Facing the Consequences
November 1, 2007 - 3:00 ET
The Federal Reserve bank cut interest rates again yesterday and, of course, Wall Street cheered. After all, consumer spending now accounts for over 70 percent of real gross domestic product and they want to keep that gravy train rolling. But unfortunately, it's not that simple. The Real Story is that for every action there is an equal and opposite reaction, or, in this case, a consequence.
We are living in historic times. We've recently set four major new financial records and, despite what you're hearing from self-serving financial experts who want you to buy their stocks or take out new loans, they're all related.
First, the housing market continues to fall apart. Home foreclosures in the third quarter are up one hundred percent over last year. Meanwhile, home prices fell another five percent in August in the ten largest U.S. cities -- that's the biggest drop in 16 years. We've now had 8 straight months of falling home prices.
All of that has resulted in fear.
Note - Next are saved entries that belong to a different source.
(** * kdrive: the 9anime scraper ([scrape.py]), embedded and verified

    The development follows the layout of [scrape.py]:
    - the Python string operations the scraper uses ([str.lower], [in],
      [str.split], [str.replace], ...);
    - the records it builds and its two duplicate-removal loops
      ([scrape_all], [scrape_recently_added_multiple_pages]);
    - [urllib.parse.urljoin], which gives every record its [url];
    - the parsed document as an interface, [extract_anime_info], the
      section scrapers, the aggregator and the two writers;
    - the statements proved about them, and their proofs.

    Strings are Rocq [string]s: a Python [str] over the code points
    0-255 (Latin-1), with [len] as [String.length]. *)

From Stdlib Require Import Ascii ZArith Lia Bool.
From Stdlib Require String DecimalString.
From stdpp Require Import base gmap strings list sorting.

(** ** Python string operations *)

Module Py.

(** [c.lower()] on one character: the capital letters of Latin-1
    (A-Z, and 0xC0-0xDE without the multiplication sign 0xD7) move up by
    32; every other character is kept. *)
Definition lower_char (c : ascii) : ascii :=
  let n := nat_of_ascii c in
  if ((65 <=? n)%nat && (n <=? 90)%nat)
     || ((192 <=? n)%nat && (n <=? 222)%nat && negb (n =? 215)%nat)
  then ascii_of_nat (n + 32) else c.

(** [s.lower()], on strings of code points 0-255, where it keeps the
    length; beyond that range Python's [lower] can lengthen a string
    (U+0130 becomes two code points), so what the code measures after
    lowercasing is stated of the lowercased string. *)
Fixpoint lower (s : string) : string :=
  match s with
  | EmptyString => EmptyString
  | String c rest => String (lower_char c) (lower rest)
  end.

(** [bool(s)]: a string is true when it is not empty. *)
Definition truthy (s : string) : bool :=
  match s with
  | EmptyString => false
  | String _ _ => true
  end.

(** [sub in s] *)
Fixpoint contains (sub s : string) : bool :=
  String.prefix sub s ||
  match s with
  | EmptyString => false
  | String _ rest => contains sub rest
  end.

(** [c in s] for one character. *)
Fixpoint has_char (c : ascii) (s : string) : bool :=
  match s with
  | EmptyString => false
  | String d rest => Ascii.eqb d c || has_char c rest
  end.

(** [s.split(sep)] for a one-character separator: never empty. *)
Fixpoint split (sep : ascii) (s : string) : list string :=
  match s with
  | EmptyString => [EmptyString]
  | String c rest =>
      if Ascii.eqb c sep then EmptyString :: split sep rest
      else match split sep rest with
           | piece :: pieces => String c piece :: pieces
           | [] => [String c EmptyString]
           end
  end.

(** [l[-1]] on a list of strings that is not empty. *)
Definition last_item (l : list string) : string := List.last l EmptyString.

(** [sep.join(l)] *)
Fixpoint join (sep : string) (l : list string) : string :=
  match l with
  | [] => EmptyString
  | [piece] => piece
  | piece :: pieces => piece +:+ sep +:+ join sep pieces
  end.

(** [s.partition(c)] when [c] occurs: the text before the first [c] and
    the text after it ([s[:i]] and [s[i+1:]] for [i = s.find(c)]);
    [None] when [s.find(c)] is [-1]. *)
Fixpoint partition (c : ascii) (s : string) : option (string * string) :=
  match s with
  | EmptyString => None
  | String d rest =>
      if Ascii.eqb d c then Some (EmptyString, rest)
      else match partition c rest with
           | Some (before, after) => Some (String d before, after)
           | None => None
           end
  end.

(** [s.replace(c, new)] for a one-character [c]. *)
Fixpoint replace (c : ascii) (new : string) (s : string) : string :=
  match s with
  | EmptyString => EmptyString
  | String d rest =>
      if Ascii.eqb d c then new +:+ replace c new rest
      else String d (replace c new rest)
  end.

(** [s.lstrip(chars)] *)
Fixpoint lstrip (chars : ascii -> bool) (s : string) : string :=
  match s with
  | EmptyString => EmptyString
  | String c rest => if chars c then lstrip chars rest else s
  end.

(** [s.rstrip(chars)] *)
Fixpoint rstrip (chars : ascii -> bool) (s : string) : string :=
  match s with
  | EmptyString => EmptyString
  | String c rest =>
      match rstrip chars rest with
      | EmptyString => if chars c then EmptyString else String c EmptyString
      | kept => String c kept
      end
  end.

Definition strip (chars : ascii -> bool) (s : string) : string :=
  lstrip chars (rstrip chars s).

(** [s[:2]] and [s[:1]] compared with a literal. *)
Definition startswith (p s : string) : bool := String.prefix p s.

(** [s[n:]] *)
Fixpoint slice_from (n : nat) (s : string) : string :=
  match n, s with
  | O, _ => s
  | S n, String _ rest => slice_from n rest
  | S _, EmptyString => EmptyString
  end.

Definition is_ascii_alpha (c : ascii) : bool :=
  let n := nat_of_ascii c in
  ((65 <=? n)%nat && (n <=? 90)%nat) || ((97 <=? n)%nat && (n <=? 122)%nat).

Definition is_digit (c : ascii) : bool :=
  let n := nat_of_ascii c in (48 <=? n)%nat && (n <=? 57)%nat.

(** [c.isspace()] *)
Definition is_space (c : ascii) : bool :=
  let n := nat_of_ascii c in
  ((9 <=? n)%nat && (n <=? 13)%nat) || ((28 <=? n)%nat && (n <=? 32)%nat)
  || (n =? 133)%nat || (n =? 160)%nat.

Fixpoint forall_chars (p : ascii -> bool) (s : string) : bool :=
  match s with
  | EmptyString => true
  | String c rest => p c && forall_chars p rest
  end.

End Py.

(** ** Records

    A record is the dict built by [extract_anime_info] and tagged by the
    section scrapers.  Every key holds a string except ['genres'] (a list
    of strings) and ['page'] (an integer); the dict is kept as the map of
    its string-valued keys together with these two entries. *)

Record AnimeInfo := mkAnimeInfo {
  strs : gmap string string;
  genres : option (list string);
  page : option Z
}.

(** [anime.get(key, '')] for a string-valued key. *)
Definition get_default (anime : AnimeInfo) (key : string) : string :=
  default "" (strs anime !! key).

(** ** Duplicate removal in [scrape_all] (lines 419-431) *)

Record Seen := mkSeen {
  unique_anime : list AnimeInfo;
  seen_titles : gset string;
  seen_urls : gset string
}.

Definition no_seen : Seen :=
  {| unique_anime := []; seen_titles := ∅; seen_urls := ∅ |}.

(** [title = anime.get('title', '').lower()] *)
Definition title_key (anime : AnimeInfo) : string :=
  Py.lower (get_default anime "title").

(** [url = anime.get('url', '')] *)
Definition url_key (anime : AnimeInfo) : string :=
  get_default anime "url".

Definition remember (anime : AnimeInfo) (st : Seen) : Seen :=
  {| unique_anime := unique_anime st ++ [anime];
     seen_titles := {[title_key anime]} ∪ seen_titles st;
     seen_urls := {[url_key anime]} ∪ seen_urls st |}.

(** One iteration of the loop at line 424. *)
Definition scrape_all_step (st : Seen) (anime : AnimeInfo) : Seen :=
  let title := title_key anime in
  let url := url_key anime in
  if bool_decide (title ∉ seen_titles st)
     && bool_decide (url ∉ seen_urls st)
     && Py.truthy title && Py.truthy url
     && (3 <? String.length title)%nat
  then remember anime st
  else st.

Definition scrape_all_unique (all_anime : list AnimeInfo) : list AnimeInfo :=
  unique_anime (foldl scrape_all_step no_seen all_anime).

(** ** Duplicate removal in [scrape_recently_added_multiple_pages]
       (lines 336-348) *)

Definition multiple_pages_step (st : Seen) (anime : AnimeInfo) : Seen :=
  let title := title_key anime in
  let url := url_key anime in
  if bool_decide (title ∉ seen_titles st)
     && bool_decide (url ∉ seen_urls st)
     && Py.truthy title && Py.truthy url
  then remember anime st
  else st.

Definition multiple_pages_unique (all_anime : list AnimeInfo) : list AnimeInfo :=
  unique_anime (foldl multiple_pages_step no_seen all_anime).

(** ** [urllib.parse]: the part of the standard library behind [urljoin]

    The functions follow CPython's [urllib/parse.py] (3.11/3.12:
    [urlsplit], [urlparse], [urlunsplit], [urlunparse], [urljoin]) on
    [str] arguments.  A result of [None] stands for the [ValueError] the
    library raises on a malformed bracketed host; on the code points
    0-255 the library raises no other error. *)

Module UrlParse.

Record SplitResult := mkSplit {
  scheme : string;
  netloc : string;
  path : string;
  query : string;
  fragment : string
}.

Record ParseResult := mkParse {
  p_scheme : string;
  p_netloc : string;
  p_path : string;
  p_params : string;
  p_query : string;
  p_fragment : string
}.

Definition uses_relative : list string :=
  [""; "ftp"; "http"; "gopher"; "nntp"; "imap"; "wais"; "file"; "https";
   "shttp"; "mms"; "prospero"; "rtsp"; "rtspu"; "sftp"; "svn"; "svn+ssh";
   "ws"; "wss"].
(** * Filing assistant: a shallow embedding of the pattern-learning and
      column-identification pipeline

    The development follows the Python sources module by module:

    - [Py]             the Python primitives the code relies on (string
                       methods, the fragment of [re] that the patterns use,
                       [sorted], [max], [min]);
    - [Binary64]       the order and the rounding of binary64 numbers, for
                       the bounds on confidences and thresholds;
    - [Store]          [store.py]: the pattern store and [merge_patterns];
    - [EnhancedTrainer] [enhanced_trainer.py]: [analyze_column_filling_patterns];
    - [HeaderDetector] [enhanced_header_detector.py]: the four heuristic
                       strategies, [clean_header_name], [parse_openai_response];
    - [CrossSheet]     [cross_sheet_analyzer.py];
    - [Identifier]     [identifier.py]: [identify_required_columns].

    Modelling conventions.

    - A Python [str] is a Rocq [string].  ASCII characters are modelled
      exactly (case mapping, white space, digits); the bytes of a non-ASCII
      character are kept as they are and count as caseless, non-space,
      non-digit characters.
    - A Python [dict] used as a finite map is a [gmap].  A document and the
      per-sheet results of an analysis, whose order decides the first-wins
      ties of the primary sheet, are lists of items.  Where the code walks
      through the store, the items come in the order of [map_to_list]; that
      order only decides which of several equally good candidates supplies
      the label.
    - The floats of [enhanced_trainer.py], and the confidences, thresholds
      and sheet scores of the identification ([cross_sheet_analyzer.py],
      [identifier.py], [verifier.py] and the confidences kept in the
      store), are binary64 floats ([PrimFloat]), so the model computes and
      compares what Python computes; [sum] adds from the left, as CPython
      does up to version 3.11.  The scores of the header strategies are
      exact rationals [Q]: rounding is not modelled there. *)

From Stdlib Require Import QArith Lqa Lia Floats Ascii.
From stdpp Require Import gmap strings list fin_maps sorting pretty.

Set Warnings "-inexact-float".

(* ===================================================================== *)
(** * Python primitives *)
(* ===================================================================== *)

Module Py.

(** ** Sets of strings and [sorted] *)

(** [set(l)] *)
Definition set_of (l : list string) : gset string := list_to_set l.

(** [s.update(l)] *)
Definition update (s : gset string) (l : list string) : gset string :=
  s ∪ list_to_set l.

(** [sorted(s)] for a set of strings: the elements in ascending order
    (strings compare lexicographically by character code). *)
Definition sorted (s : gset string) : list string :=
  merge_sort String.le (elements s).

(** ** Updating a dict from the items of another one

    [for k, x in inc.items(): acc[k] = g(acc.get(k), x)].  The keys of a
    dict are distinct, so the order of the items does not show in the
    result; [map_fold] visits them in some order. *)
Definition update_from {A B} (g : option B → A → B)
    (inc : gmap string A) (acc : gmap string B) : gmap string B :=
  map_fold (λ k x acc, <[k := g (acc !! k) x]> acc) acc inc.

(** ** Characters and the [str] methods *)

Definition chars (s : string) : list ascii := String.list_ascii_of_string s.
Definition text (l : list ascii) : string := String.string_of_list_ascii l.

Definition code (c : ascii) : N := Ascii.N_of_ascii c.
Definition in_range (lo hi : N) (c : ascii) : bool :=
  ((lo <=? code c) && (code c <=? hi))%N.

(** [str.isspace] on ASCII: TAB..CR, FS..US and the space. *)
Definition is_space (c : ascii) : bool := in_range 9 13 c || in_range 28 32 c.
Definition is_digit (c : ascii) : bool := in_range 48 57 c.
Definition is_upper (c : ascii) : bool := in_range 65 90 c.
Definition is_lower (c : ascii) : bool := in_range 97 122 c.
Definition newline : ascii := "010"%char.

Definition lower_char (c : ascii) : ascii :=
  if is_upper c then Ascii.ascii_of_N (code c + 32) else c.

Fixpoint drop_while (p : ascii → bool) (l : list ascii) : list ascii :=
  match l with
  | [] => []
  | c :: l' => if p c then drop_while p l' else l
  end.

(** Drop the trailing characters of a class. *)
Fixpoint drop_end (p : ascii → bool) (l : list ascii) : list ascii :=
  match l with
  | [] => []
  | c :: l' =>
      match drop_end p l' with
      | [] => if p c then [] else [c]
      | kept => c :: kept
      end
  end.

(** Remove the characters of a class from both ends. *)
Definition strip_with (p : ascii → bool) (l : list ascii) : list ascii :=
  drop_end p (drop_while p l).

(** [s.strip()] *)
Definition strip (s : string) : string := text (strip_with is_space (chars s)).
(** [s.strip(c)] for a single character [c] *)
Definition strip_char (c : ascii) (s : string) : string :=
  text (strip_with (λ x, bool_decide (x = c)) (chars s)).
(** [s.lower()] *)
Definition lower (s : string) : string := text (lower_char <$> chars s).
(** [s.replace(c, '')] for a single character [c] *)
Definition remove_char (c : ascii) (s : string) : string :=
  text (filter (λ x, x ≠ c) (chars s)).

Fixpoint starts_with (needle hay : list ascii) : bool :=
  match needle, hay with
  | [], _ => true
  | _ :: _, [] => false
  | a :: needle', b :: hay' => bool_decide (a = b) && starts_with needle' hay'
  end.

Fixpoint contains_go (needle hay : list ascii) : bool :=
  starts_with needle hay ||
  match hay with
  | [] => false
  | _ :: hay' => contains_go needle hay'
  end.

(** [needle in hay] for two strings *)
Definition contains (needle hay : string) : bool :=
  contains_go (chars needle) (chars hay).

(** [len(s)] *)
Definition len (s : string) : nat := length (chars s).

(** ** JSON cell values and [str(...)] *)

Inductive cell :=
| CStr (s : string)
| CInt (z : Z)
| CFloat (repr : string)   (* a number with a fraction, with its [repr] *)
| CBool (b : bool)
| CNull.

Definition str_of (c : cell) : string :=
  match c with
  | CStr s => s
  | CInt z => pretty z
  | CFloat repr => repr
  | CBool true => "True"
  | CBool false => "False"
  | CNull => "None"
  end.

(** A decoded JSON document. *)
#[warnings="-register-all"]
Inductive json :=
| JNull
| JBool (b : bool)
| JNum (q : Q)
| JStr (s : string)
| JArr (items : list json)
| JObj (fields : list (string * json)).

Fixpoint assoc {A} (key : string) (fields : list (string * A)) : option A :=
  match fields with
  | [] => None
  | (k, v) :: fields' => if decide (k = key) then Some v else assoc key fields'
  end.

(** [obj.get(key)] on a decoded object *)
Definition json_get (key : string) (obj : json) : option json :=
  match obj with
  | JObj fields => assoc key fields
  | _ => None
  end.

(** ** Floats *)

Definition float_of_nat (n : nat) : float :=
  PrimFloat.of_uint63 (Uint63.of_Z (Z.of_nat n)).

(** [a / b] for two non-negative [int]s, [b] not zero *)
Definition truediv (a b : nat) : float :=
  (float_of_nat a / float_of_nat b)%float.

(** [min(a, b)] on floats: [b] when [b < a], else [a] *)
Definition fmin (a b : float) : float :=
  if PrimFloat.ltb b a then b else a.

(** [sum(l)] for a list of floats: the additions from the left, starting
    from 0. *)
Definition fsum (l : list float) : float := foldl PrimFloat.add 0%float l.

(** ** Exact rationals *)

Definition Q_of_nat (n : nat) : Q := inject_Z (Z.of_nat n).

(** [a / b] for two counts, as an exact rational *)
Definition qdiv (a b : nat) : Q := (Q_of_nat a / Q_of_nat b)%Q.

Definition Qltb (a b : Q) : bool := negb (Qle_bool b a).

(** [sum(l) / len(l)] *)
Definition qmean (l : list Q) : Q :=
  (foldr Qplus 0 l / Q_of_nat (length l))%Q.

(** [sorted(l, key=key, reverse=True)]: a stable sort, largest key first;
    elements with equal keys keep their order. *)
Fixpoint insert_desc {A} (key : A → Q) (x : A) (l : list A) : list A :=
  match l with
  | [] => [x]
  | y :: l' =>
      if Qltb (key x) (key y) then y :: insert_desc key x l'
      else x :: l
  end.

Definition sorted_desc {A} (key : A → Q) (l : list A) : list A :=
  foldr (insert_desc key) [] l.

(** [max(l, key=key)] for float keys: the running best is replaced by an
    element whose key is greater. *)
Fixpoint max_by {A} (key : A → float) (best : A) (l : list A) : A :=
  match l with
  | [] => best
  | x :: l' =>
      max_by key (if PrimFloat.ltb (key best) (key x) then x else best) l'
  end.

(** ** The fragment of [re] that the patterns of the code use

    A backtracking matcher with Python's priorities: alternatives left to
    right, [*] greedy, [*?] lazy.  [run r bos s k] matches [r] at the head of
    [s] and hands what is left to the continuation [k]; [bos] tells whether
    the head of [s] is the beginning of the subject string. *)

Inductive regex : Type :=
| Eps
| Cls (p : ascii → bool)      (* one character of a class *)
| Cat (r1 r2 : regex)
| Alt (r1 r2 : regex)
| Star (r : regex)            (* r*  *)
| StarLazy (r : regex)        (* r*? *)
| Bol                         (* ^ *)
| Eol.                        (* $ : at the end, or before a final newline *)

Definition cont : Type := bool → list ascii → option (list ascii).

(** The loop of a starred group: [step] matches the group once.  An
    iteration has to consume a character, so [length s] rounds are enough. *)
Fixpoint star_iter (greedy : bool) (step : bool → list ascii → cont → option (list ascii))
    (k : cont) (fuel : nat) (b : bool) (s : list ascii)
    : option (list ascii) :=
  match fuel with
  | O => k b s
  | S fuel' =>
      let again :=
        step b s (λ b' s', if bool_decide (length s' < length s)
                           then star_iter greedy step k fuel' b' s'
                           else None) in
      if greedy
      then match again with
           | Some rest => Some rest
           | None => k b s
           end
      else match k b s with
           | Some rest => Some rest
           | None => again
           end
  end.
Fear of banks defaulting; fear of unemployment, and fear that millions of more people will lose their homes. It's that fear that drove the rate cut yesterday, but unfortunately, whenever the government tries to solve a problem, they create another one -- and this time was no different.
Cutting interest rates makes money cheaper. Cheaper money makes people buy more stuff, which means there are too many dollars chasing too few goods. The result is not only the possibility for massive inflation, but also a U.S. dollar that's in a virtual freefall. It hit an all-time record low against the Euro today -- that's record number two -- and it's now down forty percent; FORTY PERCENT, in just seven years. To people in Europe, your dollar is literally now worth sixty cents.
And that brings us to oil, which traded at over $96 today -- another all time record high. A lot of people don't understand this relationship, but when the dollar falls, the price of things we import -- which, look around, is almost everything -- goes up. Oil is no exception. Oil that used to cost a dollar now costs at least a dollar forty because of our falling dollar.
And, finally, record number four is gold. It's now near $800 dollars an ounce, a multi-decade record high, because investors are fleeing the falling dollar.
I told you earlier that government intervention like yesterday's Fed rate cut always has a consequence. That consequence is the loss of confidence in America by the rest of the world. They see our mounting debt, the talk of higher taxes and more spending, and they are running away and putting their money elsewhere. That only drives the dollar lower; oil prices higher, and the Fed into a state of panic, which starts the whole damn cycle all over again.